これまで私は、曹洞宗大本山の永平寺(福井県)で1カ月にわたり坐禅の勉強をするなど、仏教の各宗派の教義や修行について学んでまいりました。また、キリスト教など他宗教の教団にも、お招きを頂く機会がございます。そうした中で感じるのは、宗教が最終的に説くところは「全ての人の幸せ」であるということです。そのことに気づかせて頂けた原点は、約40年前のご縁にあったと感じ、今改めて思い返しているところでございます。

最後になりますが、私は日蓮宗宗立谷中学寮の寮監を約30年、務めさせて頂きました。その中で心がけ、今も大切にしているのは、「やって見せ 言って聞かせて させてみせ 褒めてやらねば 人は動かじ」という言葉の最後を、「先に立たねば 人は動かじ」と言い換え、実践することです。朝は一番早くに起きる。勤行では一番先に立ってお経をあげる。何をするにも、貫首が先頭に立っていることが大事だと思うのです。

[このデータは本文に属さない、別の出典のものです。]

(** Lines 18-27:
    [{"中立": "neutral", "开心": "happy", "生气": "angry", "难过": "sad",
      "吃惊": "surprise", "恐惧": "fear", "厌恶": "disgust",
      "其他": "other"}] *)
Definition EMOTION_MAP : dict pystr :=
  [ ([20013; 31435], [110; 101; 117; 116; 114; 97; 108]);
    ([24320; 24515], [104; 97; 112; 112; 121]);
    ([29983; 27668], [97; 110; 103; 114; 121]);
    ([38590; 36807], [115; 97; 100]);
    ([21507; 24778], [115; 117; 114; 112; 114; 105; 115; 101]);
    ([24656; 24807], [102; 101; 97; 114]);
    ([21388; 24694], [100; 105; 115; 103; 117; 115; 116]);
    ([20854; 20182], [111; 116; 104; 101; 114]) ]%N.

(** Line 67: [EMOTION_MAP.get(emotion_zh, "unknown")] *)
Definition emotion_en (emotion_zh : pystr) : pystr :=
  default UNKNOWN (dict_get EMOTION_MAP emotion_zh).

(** Line 57: [re.match] with the pattern made of ['^'], ['【'], a lazy
    group of any characters, ['】'], a greedy group of any characters, a dot,
    ['wav'] and ['$'], as the search of the matcher goes.  "Any character"
    is any but the newline; ['$'] is the end of the string or the place
    before a newline that ends it. *)

(** ['$'] *)
Definition at_end (s : pystr) : bool :=
  match s with
  | [] => true
  | c :: rest => (c =? NEWLINE)%N && bool_decide (rest = [])
  end.

(** A dot, ['wav'] and ['$']. *)
Definition wav_at_end (s : pystr) : bool :=
  match s with
  | c1 :: c2 :: c3 :: c4 :: rest =>
      bool_decide ([c1; c2; c3; c4] = DOT_WAV) && at_end rest
  | _ => false
  end.

(** The greedy group and what follows it: a longer group is tried before a
    shorter one. *)
Fixpoint greedy_text (s : pystr) : option pystr :=
  match s with
  | [] => None
  | c :: s' =>
      match (if (c =? NEWLINE)%N then None else greedy_text s') with
      | Some text => Some (c :: text)
      | None => if wav_at_end s then Some [] else None
      end
  end.

(** The lazy group and what follows it: a shorter group is tried before a
    longer one. *)
Fixpoint lazy_emotion (s : pystr) : option (pystr * pystr) :=
  match s with
  | [] => None
  | c :: s' =>
      match (if (c =? RIGHT_BRACKET)%N then greedy_text s' else None) with
      | Some text => Some ([], text)
      | None =>
          if (c =? NEWLINE)%N then None
          else match lazy_emotion s' with
               | Some (emotion, text) => Some (c :: emotion, text)
               | None => None
               end
      end
  end.
(** * The rule engine of klaudiush: patterns, matchers, registry, evaluator

    A shallow embedding of package [rules]: the pattern compiler and cache
    (src/internal/rules/pattern.go), the matchers (the [package rules] part
    of src/internal/crashdump/types.go), the registry and the evaluator
    (src/internal/rules/evaluator.go).  Go pointers that may be nil are
    [option]s, a nil-pointer dereference is the result [None] of the
    function that performs it, maps are [gmap]s, slices are lists, and the
    package-level pattern cache is threaded through explicitly. *)

From Stdlib Require Import ZArith Ascii String.
From stdpp Require Import base option list gmap strings sorting.

Local Open Scope Z_scope.

(** ** Go primitives used by the package *)

(** A Go [error] value, identified with its message. *)
Definition error := string.

Module GoStrings.

(** [strings.HasPrefix(s, prefix)]. *)
Definition HasPrefix (s prefix : string) : bool := String.prefix prefix s.

(** [strings.Contains(s, substr)]. *)
Fixpoint Contains (s substr : string) : bool :=
  String.prefix substr s ||
  match s with
  | EmptyString => false
  | String _ s' => Contains s' substr
  end.

(** [strings.HasSuffix(s, suffix)]. *)
Definition HasSuffix (s suffix : string) : bool :=
  let n := String.length s in
  let m := String.length suffix in
  (m <=? n)%nat && String.eqb (String.substring (n - m) m s) suffix.

(** [strings.CutSuffix(s, suffix)]: [s] without the suffix and [true],
    or [s] itself and [false]. *)
Definition CutSuffix (s suffix : string) : string * bool :=
  if HasSuffix s suffix
  then (String.substring 0 (String.length s - String.length suffix) s, true)
  else (s, false).

Definition lower (c : ascii) : ascii :=
  let n := N_of_ascii c in
  if ((65 <=? n) && (n <=? 90))%N then ascii_of_N (n + 32) else c.

(** [strings.EqualFold(s, t)] on ASCII text (tool and event names are
    ASCII identifiers); bytes outside [A-Za-z] are compared as they are.
    Go folds Unicode as well (U+017F with [s], U+212A with [k]): on strings
    that are not both ASCII the two can differ, and no property below
    depends on the value there. *)
Fixpoint EqualFold (s t : string) : bool :=
  match s, t with
  | EmptyString, EmptyString => true
  | String a s', String b t' => Ascii.eqb (lower a) (lower b) && EqualFold s' t'
  | _, _ => false
  end.

(** [errors.Wrap(err, msg)] of github.com/pkg/errors. *)
Definition Wrap (err : error) (msg : string) : error :=
  String.append msg (String.append ": " err).

End GoStrings.

(** ** Pattern compilation and the pattern cache *)

Inductive PatternType := PatternTypeGlob | PatternTypeRegex.

Definition regexIndicators : list string :=
  [ "^"; "$"; "(?"; "\d"; "\w"; "\s"; "\b"; "["; "]"; "("; ")"; "|"; "+";
    ".*"; ".+"; "\." ].

(** [DetectPatternType]: regex as soon as one indicator occurs in the text. *)
Definition DetectPatternType (pattern : string) : PatternType :=
  if existsb (GoStrings.Contains pattern) regexIndicators
  then PatternTypeRegex else PatternTypeGlob.

(** A compiled pattern ([*GlobPattern] or [*RegexPattern] behind the
    [Pattern] interface).  [pat_addr] is the address of the allocated
    struct: two patterns are the same instance when their addresses agree.
    [pat_compiled] is the matching function of the compiled glob or regexp. *)
Record Pattern := {
  pat_addr : nat;
  pat_type : PatternType;
  pat_pattern : string;
  pat_compiled : string -> bool
}.

(** [GlobPattern.Match] / [RegexPattern.Match]. *)
Definition Pattern_Match (p : Pattern) (s : string) : bool := pat_compiled p s.

(** [GlobPattern.String] / [RegexPattern.String]. *)
Definition Pattern_String (p : Pattern) : string := pat_pattern p.

(** The part of the process state the compiler touches: the allocator, and
    a ghost trace of the texts handed to [CompilePattern] (newest first). *)
Record World := {
  next_addr : nat;
  compile_log : list string
}.

Definition alloc (w : World) : nat * World :=
  (next_addr w, {| next_addr := S (next_addr w); compile_log := compile_log w |}).

Definition log_compile (t : string) (w : World) : World :=
  {| next_addr := next_addr w; compile_log := t :: compile_log w |}.

(** [PatternCache]: the two maps guarded by the mutex. *)
Record PatternCache := {
  patterns : gmap string Pattern;
  errors : gmap string error
}.

Definition NewPatternCache : PatternCache :=
  {| patterns := ∅; errors := ∅ |}.

(** [PatternCache.Clear]. *)
Definition PatternCache_Clear (c : PatternCache) : PatternCache :=
  {| patterns := ∅; errors := ∅ |}.

(** [PatternCache.Size]. *)
Definition PatternCache_Size (c : PatternCache) : nat := size (patterns c).

Section Compilers.

(** The two external compilers, [glob.Compile(pattern, '/')] of
    gobwas/glob and [regexp.Compile(pattern)] of the standard library:
    the matching function of the compiled object, or the error. *)
Variable glob_Compile : string -> (string -> bool) + error.
Variable regexp_Compile : string -> (string -> bool) + error.

Definition NewGlobPattern (pattern : string) (w : World) : (Pattern + error) * World :=
  match glob_Compile pattern with
  | inr err => (inr err, w)
  | inl compiled =>
      let '(a, w') := alloc w in
      (inl {| pat_addr := a; pat_type := PatternTypeGlob;
              pat_pattern := pattern; pat_compiled := compiled |}, w')
  end.

Definition NewRegexPattern (pattern : string) (w : World) : (Pattern + error) * World :=
  match regexp_Compile pattern with
  | inr err => (inr err, w)
  | inl compiled =>
      let '(a, w') := alloc w in
      (inl {| pat_addr := a; pat_type := PatternTypeRegex;
              pat_pattern := pattern; pat_compiled := compiled |}, w')
  end.

Definition CompilePattern (pattern : string) (w : World) : (Pattern + error) * World :=
  let w := log_compile pattern w in
  match DetectPatternType pattern with
  | PatternTypeRegex => NewRegexPattern pattern w
  | PatternTypeGlob => NewGlobPattern pattern w
  end.

(** [PatternCache.Get].  The read-locked fast path and the re-check under
    the write lock perform the same two lookups; run without
    interleaving, the second pair sees what the first saw. *)
Definition PatternCache_Get (patternStr : string) (c : PatternCache) (w : World)
  : (Pattern + error) * PatternCache * World :=
  match patterns c !! patternStr with
  | Some p => (inl p, c, w)
  | None =>
      match errors c !! patternStr with
      | Some err => (inr err, c, w)
      | None =>
          match patterns c !! patternStr with
          | Some p => (inl p, c, w)
          | None =>
              match errors c !! patternStr with
              | Some err => (inr err, c, w)
              | None =>
                  match CompilePattern patternStr w with
                  | (inr err, w') =>
                      (inr err,
                       {| patterns := patterns c;
                          errors := <[patternStr := err]> (errors c) |}, w')
                  | (inl pattern, w') =>
                      (inl pattern,
                       {| patterns := <[patternStr := pattern]> (patterns c);
                          errors := errors c |}, w')
                  end
              end
          end
      end
  end.

(** A run of lookups on one cache, in order. *)
Fixpoint get_all (ts : list string) (c : PatternCache) (w : World)
  : PatternCache * World :=
  match ts with
  | [] => (c, w)
  | t :: ts' =>
      let '(_, c', w') := PatternCache_Get t c w in get_all ts' c' w'
  end.

End Compilers.

(** ** Contexts, rules, results *)

(** Modelled from the spec: [hook.Context] of package pkg/hook, which is
    not among the sources.  The rule engine reads the tool name and the
    event type through their [String()] ([hc_ToolName], [hc_EventType]) and
    the file path, command and content of the tool input through the three
    getters below. *)
Record HookContext := {
  hc_EventType : string;
  hc_ToolName : string;
  hc_FilePath : string;
  hc_Command : string;
  hc_Content : string
}.

(** Modelled from the spec: the getter of [hook.Context] for the file path
    of the tool input. *)
Definition GetFilePath (c : HookContext) : string := hc_FilePath c.

(** Modelled from the spec: the getter of [hook.Context] for the command
    of the tool input. *)
Definition GetCommand (c : HookContext) : string := hc_Command c.

(** Modelled from the spec: the getter of [hook.Context] for the content
    of the tool input. *)
Definition GetContent (c : HookContext) : string := hc_Content c.

(** Modelled from the spec: [GitContext] of types.go, which is not among
    the sources; the fields are the ones the matchers read. *)
Record GitContext := {
  gc_RepoRoot : string;
  gc_Remote : string;
  gc_Branch : string
}.

(** Modelled from the spec: [FileContext] of types.go. *)
Record FileContext := {
  fc_Path : string;
  fc_Content : string
}.

(** Modelled from the spec: [MatchContext] of types.go, with the fields
    the matchers read; the three context pointers may be nil. *)
Record MatchContext := {
  mc_ValidatorType : string;
  mc_HookContext : option HookContext;
  mc_GitContext : option GitContext;
  mc_FileContext : option FileContext;
  mc_Command : string
}.

(** Modelled from the spec: the [ValidatorType] constants of types.go, a
    string type; ["*"] is the universal wildcard and ["git.*"] the wildcard
    of the git category. *)
Definition ValidatorAll : string := "*".
Definition ValidatorGitAll : string := "git.*".
Definition ValidatorGitPush : string := "git.push".
Definition ValidatorGitCommit : string := "git.commit".
Definition ValidatorFileMarkdown : string := "file.markdown".

(** Modelled from the spec: [ActionType] of types.go, one of block, warn
    and allow. *)
Inductive ActionType := ActionBlock | ActionWarn | ActionAllow.

(** Modelled from the spec: [RuleMatch] of types.go, the condition fields
    that [BuildMatcher] reads. *)
Record RuleMatch := {
  rm_ValidatorType : string;
  rm_RepoPattern : string;
  rm_Remote : string;
  rm_BranchPattern : string;
  rm_FilePattern : string;
  rm_ContentPattern : string;
  rm_CommandPattern : string;
  rm_ToolType : string;
  rm_EventType : string
}.

(** Modelled from the spec: [RuleAction] of types.go. *)
Record RuleAction := {
  ra_Type : ActionType;
  ra_Message : string;
  ra_Reference : string
}.

(** Modelled from the spec: [Rule] of types.go; [Match] and [Action] are
    pointers that may be nil, [Priority] is an [int], which is only
    compared. *)
Record Rule := {
  r_Name : string;
  r_Description : string;
  r_Enabled : bool;
  r_Priority : Z;
  r_Match : option RuleMatch;
  r_Action : option RuleAction
}.

(** Modelled from the spec: [RuleResult] of types.go, with the fields
    [Evaluate] sets. *)
Record RuleResult := {
  res_Matched : bool;
  res_Rule : option Rule;
  res_Action : ActionType;
  res_Message : string;
  res_Reference : string
}.

(** ** The matcher algebra *)

(** [CompositeOp] is an [int]; the three named values are 0, 1 and 2. *)
Definition CompositeOp := nat.
Definition CompositeOpAND : CompositeOp := 0%nat.
Definition CompositeOpOR : CompositeOp := 1%nat.
Definition CompositeOpNOT : CompositeOp := 2%nat.
(** Every run of the fetcher: a value that is the empty string or
    truthy, or one of two exceptions raised on a truthy body. *)
Lemma get_contract_source_outcome (address chain : string) :
  (exists w, get_contract_source lower fetch_json address chain = Returned w
             /\ (w = JStr "" \/ truthy w = true))
  \/ (exists e data,
         get_contract_source lower fetch_json address chain = Raised e
         /\ (e = TypeError \/ e = AttributeError)
         /\ fetch_json (source_url lower address chain) = Returned data
         /\ truthy data = true).
Proof.
  destruct (fetch_json (source_url lower address chain)) as [data|e0] eqn:Hfetch.
  2: { left. exists (JStr ""). unfold get_contract_source. rewrite Hfetch.
       split; [reflexivity|now left]. }
  destruct (truthy data) eqn:Ht.
  2: { left. exists (JStr ""). unfold get_contract_source. rewrite Hfetch, Ht.
       split; [reflexivity|now left]. }
  destruct data as [|b|n|x|s|l|items].
  - discriminate Ht.
  - right. exists TypeError, (JBool b). unfold get_contract_source.
    rewrite Hfetch, Ht. repeat split; auto.
  - right. exists TypeError, (JInt n). unfold get_contract_source.
    rewrite Hfetch, Ht. repeat split; auto.
  - right. exists TypeError, (JFloat x). unfold get_contract_source.
    rewrite Hfetch, Ht. repeat split; auto.
  - unfold get_contract_source. rewrite Hfetch, Ht. cbn [negb contains bind].
    destruct (str_in "result" s); cbn [negb].
    + right. exists AttributeError, (JStr s). repeat split; auto.
    + left. exists (JStr ""). split; [reflexivity|now left].
  - unfold get_contract_source. rewrite Hfetch, Ht. cbn [negb contains bind].
    destruct (existsb (eq_str "result") l); cbn [negb].
    + right. exists AttributeError, (JList l). repeat split; auto.
    + left. exists (JStr ""). split; [reflexivity|now left].
  - destruct (dict_get items "result") as [result|] eqn:Hres.
    2: { left. exists (JStr "").
         split; [now apply get_contract_source_no_result with items|now left]. }
    rewrite (get_contract_source_result lower fetch_json _ _ _ _ Hfetch Hres).
    destruct result as [|b|n|x|s|[|first rest]|d];
      cbn [isinstance_list isinstance_str isinstance_dict truthy andb negb item0 bind];
      try (left; exists (JStr ""); split; [reflexivity|now left]).
    + destruct (source_code_of_cases first) as [[_ ->]|[_ (w & -> & Hw)]].
      * right. exists AttributeError, (JDict items). repeat split; auto.
      * left. now exists w.
    + destruct (source_code_of_cases (JDict d)) as [[H _]|[_ (w & -> & Hw)]];
        [discriminate H|]. left. now exists w.
Qed.
Lemma push_then_click_example :
  ∃ shown click,
    effects (push_listener offline url_push (world_of [])).2 = [shown] ∧
    click_on "open" shown = Some click ∧
    urlToOpen click = JStr "/home?tab=payments".
Proof.
  destruct (push_then_click offline url_push (world_of []) "open")
    as (shown & click & Heff & Hclick & _ & _ & Hurl & _).
  exists shown, click. split; [exact Heff|]. split; [exact Hclick|].
  apply (Hurl _ _ eq_refl eq_refl); reflexivity.
Defined.

Lemma background_sync_relay_example :
  statuses_for 2 (sync_listener two_clients "background-sync")
  = ["started"; "completed"].
Proof.
  apply (proj1 (background_sync_relay two_clients
                  ltac:(apply (bool_decide_unpack _); by vm_compute)) 2%nat).
Defined.

Lemma message_get_version_example :
  message_listener version_query = Returned [PortPostMessage 7 "amino-gym-v2"].
Proof. apply (message_get_version version_query). reflexivity. Defined.

Lemma message_listener_other_example :
  message_listener skip_message = Returned [CallSkipWaiting].
Proof. apply (message_listener_other skip_message). reflexivity. Defined.

Lemma clearOldCaches_keeps_only_v1_example :
  storage_cache CACHE_NAME
    (storage (clearOldCaches true (world_of visited_storage)).2) = None.
Proof.
  apply (clearOldCaches_keeps_only_v1 (world_of visited_storage)).
  unfold current_caches. repeat constructor.
Defined.

Lemma memoize_reuses_first_result_example :
  memoized example_stringify example_fn ArgUndefined
    (memo_after example_stringify example_fn [ArgNum 3]
       (memoized example_stringify example_fn ArgNull memo_empty).2)
  = (Returned "null",
     memo_after example_stringify example_fn [ArgNum 3]
       (memoized example_stringify example_fn ArgNull memo_empty).2).
Proof.
  apply (memoize_reuses_first_result example_stringify example_fn memo_empty
           ArgNull ArgUndefined "[null]" "null" [ArgNum 3]); reflexivity.
Defined.

Lemma memoize_agrees_with_fn_example :
  (memoized bool_stringify bool_fn true
     (memo_after bool_stringify bool_fn [false; true; false] memo_empty)).1
  = Returned false.
Proof.
  apply (memoize_agrees_with_fn bool_stringify bool_fn [false; true; false] true).
  intros [] [] k [= <-] [=]; reflexivity.
Defined.

Lemma debounce_burst_example :
  invoked (debounce_run 300
             (typing_burst ++ [Call 100 "amy"] ++ [Fire 150 0; Fire 500 2])
             debounce_init)
    = invoked (debounce_run 300 typing_burst debounce_init) ∨
  ∃ t', 100 + timer_delay 300 ≤ t' ∧
    invoked (debounce_run 300
               (typing_burst ++ [Call 100 "amy"] ++ [Fire 150 0; Fire 500 2])
               debounce_init)
    = invoked (debounce_run 300 typing_burst debounce_init) ++ [(t', "amy")].
Proof.
  apply (debounce_burst 300 typing_burst 100 "amy" [Fire 150 0; Fire 500 2]).
  repeat constructor.
Defined.




Lemma push_non_object_payload_example :
  ∃ options,
    push_listener offline string_push (world_of [])
    = (Fulfilled tt,
       {| storage := []; spawned := [];
          effects := [ShowNotification (Some (JStr "Amino Gym")) options] |}) ∧
    n_body options = default_notificationData !! "body" ∧
    n_icon options = Some (JStr "/yacin-gym-logo.png") ∧
    n_badge options = Some (JStr "/yacin-gym-logo.png") ∧
    data_url (n_data options) = JStr "/".
Proof.
  apply (push_non_object_payload offline string_push (world_of [])
           {| text := "hello"; json := Some (JStr "hello") |} (JStr "hello"));
    [reflexivity | reflexivity | discriminate].
Defined.

Lemma chunkFileNames_flat_example :
  ∃ name,
    chunkFileNames None = "js/" +:+ name +:+ "-[hash].js" ∧ name = "chunk".
Proof.
  destruct (chunkFileNames_flat None) as (name & Hname & _ & Hchunk).
  exists name. split; [exact Hname|]. apply Hchunk. by left.
Defined.

Lemma chunkFileNames_module_example :
  chunkFileNames (Some "/app/src/components/home.tsx") = "js/home-[hash].js".
Proof.
  apply (chunkFileNames_module "/app/src/components" "home"); reflexivity.
Defined.
(** The loop of [PutRaw], the same as that of [Put] around [t.putRaw]. *)
Fixpoint PutRaw_loop (fuel : nat) (kv : KVStore) (hkey : Z) (value : list byte)
    (res : option error) : outcome (KVStore * option error) :=
  match fuel with
  | O => OutOfFuel
  | S fuel' =>
      let i := (length (tables kv) - 1)%nat in
      match tables kv !! i with
      | None => Panicked "index out of range"
      | Some t =>
          let '(t', err) := t_putRaw hkey value t in
          let kv1 := with_tables kv (<[i := t']> (tables kv)) in
          match err with
          | Some errNotEnoughSpace =>
              let nt := newTable (Inuse kv1 * 2) in
              let kv2 := with_tables kv1 (tables kv1 ++ [nt]) in
              PutRaw_loop fuel' kv2 hkey value (Some ErrFragmented)
          | Some e => Returned (kv1, Some e)
          | None => Returned (kv1, res)
          end
      end
  end.

Definition PutRaw (fuel : nat) (kv : KVStore) (hkey : Z) (value : list byte)
    : outcome (KVStore * option error) :=
  if tables_empty kv then Panicked "tables cannot be empty"
  else PutRaw_loop fuel kv hkey value None.

Definition GetRaw (kv : KVStore) (hkey : Z) : outcome (list byte * option error) :=
  if tables_empty kv then Panicked "tables cannot be empty"
  else scan_tables (t_getRaw hkey) [] (tables kv) (length (tables kv)).

Definition GetTTL (kv : KVStore) (hkey : Z) : outcome (Z * option error) :=
  if tables_empty kv then Panicked "tables cannot be empty"
  else scan_tables (t_getTTL hkey) 0 (tables kv) (length (tables kv)).

Definition GetKey (kv : KVStore) (hkey : Z) : outcome (string * option error) :=
  if tables_empty kv then Panicked "tables cannot be empty"
  else scan_tables (t_getKey hkey) EmptyString (tables kv) (length (tables kv)).

(** The loop of [UpdateTTL]; [n] is [i + 1]. *)
Fixpoint UpdateTTL_loop (ts : list table) (hkey : Z) (data : Entry) (n : nat)
    : outcome (list table * option error) :=
  match n with
  | O => Returned (ts, Some ErrKeyNotFound)
  | S i =>
      match ts !! i with
      | None => Panicked "index out of range"
      | Some t =>
          let '(t', prev) := t_updateTTL hkey data t in
          let ts' := <[i := t']> ts in
          if prev then UpdateTTL_loop ts' hkey data i
          else Returned (ts', None)
      end
  end.

Definition UpdateTTL (kv : KVStore) (hkey : Z) (data : Entry)
    : outcome (KVStore * option error) :=
  if tables_empty kv then Panicked "tables cannot be empty"
  else
    match UpdateTTL_loop (tables kv) hkey data (length (tables kv)) with
    | Returned (ts, err) => Returned (with_tables kv ts, err)
    | Panicked msg => Panicked msg
    | OutOfFuel => OutOfFuel
    end.

(** The loop of [Check]; [n] is [i + 1]. *)
Fixpoint Check_loop (ts : list table) (hkey : Z) (n : nat) : outcome bool :=
  match n with
  | O => Returned false
  | S i =>
      match ts !! i with
      | None => Panicked "index out of range"
      | Some t =>
          match hkeys t !! hkey with
          | Some _ => Returned true
          | None => Check_loop ts hkey i
          end
      end
  end.

Definition Check (kv : KVStore) (hkey : Z) : outcome bool :=
  if tables_empty kv then Panicked "tables cannot be empty"
  else Check_loop (tables kv) hkey (length (tables kv)).

(** ** Engine states that the methods produce *)

(** The states an engine goes through: it is made by [New], [Fork] or
    [Import] and then changed by [Put], [PutRaw], [Delete] and [UpdateTTL].
    The remaining methods ([Get], [GetRaw], [GetTTL], [GetKey], [Check],
    [Len], [Stats], [NumTables], [Inuse], [Export], and [Range] and
    [MatchOnKey], whose callbacks see entries only) do not assign to the
    chain or write to a table. *)
Inductive reachable : KVStore → Prop :=
| reach_New opts kv :
    New opts = (Some kv, None) → reachable kv
| reach_Fork kv kv' :
    reachable kv → Fork kv = (Some kv', None) → reachable kv'
| reach_Import kv data kv' :
    reachable kv → Import kv data = Returned (Some kv', None) → reachable kv'
| reach_Put kv fuel hkey value kv' err :
    reachable kv → Put fuel kv hkey value = Returned (kv', err) → reachable kv'
| reach_PutRaw kv fuel hkey value kv' err :
    reachable kv → PutRaw fuel kv hkey value = Returned (kv', err) → reachable kv'
| reach_Delete kv hkey kv' err :
    reachable kv → Delete kv hkey = Returned (kv', err) → reachable kv'
| reach_UpdateTTL kv hkey data kv' err :
    reachable kv → UpdateTTL kv hkey data = Returned (kv', err) → reachable kv'.

(** ** The invariants of the data model *)

(** The bytes of the live entries of a table whose index holds [E]. *)
Definition live_bytes (E : gmap Z Entry) : Z :=
  map_fold (λ _ e total, Z.of_nat (length (Encode e)) + total) 0 E.
(** * Model registry (chapter2_training/model_db): the data-access core

    A shallow embedding of [src/db/models.py], [src/db/cruds.py] and
    [src/db/database.py], and the properties of the specification proved
    (or refuted) on it.

    How the storage library is modelled.  The functions of [cruds.py] talk
    to an ORM session; what they rely on is written out here:

    - a query reads the rows the session has written to the database;
    - [db.add] registers a new instance with the session.  Sessions are
      made by [sessionmaker(autocommit=False, autoflush=False, ...)]
      ([database.py]), so a registered instance is written only by the
      next [db.commit], and queries issued before that do not see it;
    - assigning to a mapped attribute ([data.evaluations = ...]) is
      recorded by the session and written back by the next [db.commit];
      the JSON columns are declared with the plain [JSON] type
      ([models.py]), for which item assignment into the loaded dict
      ([data.evaluations[k] = v]) changes the Python object only and is
      not recorded;
    - [db.commit] writes what is registered and recorded, and makes the
      result durable; [db.refresh] reloads an instance from its row;
    - [created_datetime] has a server default: it is set when the row is
      written;
    - the checks of the storage engine itself (primary key, unique and
      foreign key constraints) are not part of these functions and are not
      modelled: the development describes the runs in which the engine
      accepts what is written. *)

From Stdlib Require Import ZArith String.
From stdpp Require Import base option list gmap strings.

Open Scope string_scope.
Open Scope list_scope.

(** ** Values of the JSON columns *)

(** A number is kept as a decimal literal: mantissa and power of ten. *)
#[warnings="-register-all"]
Inductive json : Type :=
| JNull
| JBool (b : bool)
| JNum (mantissa exponent : Z)
| JStr (s : string)
| JArr (items : list json)
| JObj (fields : list (string * json)).
(* ===== verification/_CoqProject ===== *)
-Q . S2P
Prelude.v
BitExp.v
LinearProbe.v
Int64.v
Varint.v
Bitvec.v
RowSet.v
RowSetProofs.v
Ctype.v
Hash.v
HashProofs.v
IntText.v
IntTextProofs.v
MemJournal.v
MemJournalProofs.v
Complete.v
CompleteProofs.v
Utf.v
UtfProofs.v
Like.v
LikeProofs.v
Token.v
TokenProofs.v
CJsonHeap.v
CJsonHeapProofs.v
CJsonText.v
CJsonTextProofs.v
CJsonNum.v
CJsonNumProofs.v
CJson.v
CJsonOps.v
CJsonMinify.v
CJsonRef.v
CJsonParseProofs.v
CJsonPrintProofs.v
CJsonRoundtrip.v
CJsonCopyProofs.v
CJsonCompareProofs.v
CJsonMinifyProofs.v
Mem5.v
Mem5Lists.v
Mem5Proofs.v
Mem5Refine.v
Wal.v
WalProofs.v
WalFrame.v
WalFrameProofs.v
WalRecoverProofs.v
WalIter.v
WalIterProofs.v
WalWrite.v
WalWriteProofs.v
WalCheckpoint.v
WalCheckpointProofs.v
WalCommitProofs.v
Memdb.v
MemdbProofs.v
Double.v
RecordFormat.v
RecordFormatProofs.v
RecordCompare.v
RecordCompareProofs.v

本日、お集まりの皆さま方の後ろ姿を通して、尊いみ教えや信仰の喜びが多くの人たちに広がっていきますことをお祈り申し上げまして、私のお祝いの言葉を終わらせて頂きます。ありがとうございました。

(2月17日、立正佼成会大聖堂での東京西支教区教会発足60周年記念式典の祝辞から。文責在記者)

プロフィル

かんの にっしょう 1937年、北海道生まれ。12歳の時、小樽市の日蓮宗妙龍寺で出家得度。立正大学卒業。同宗専任布教師として日本各地への伝道に従事した後、「日蓮宗宗立谷中学寮」(東京・台東区)の寮監を約30年務めた。その後、総本山身延山久遠寺(山梨・身延町)布教部長、本山海長寺(静岡市)貫首などを歴任。2015年から同宗大本山池上本門寺(大田区)の貫首を務める。18年、五十四代日蓮宗管長に就任。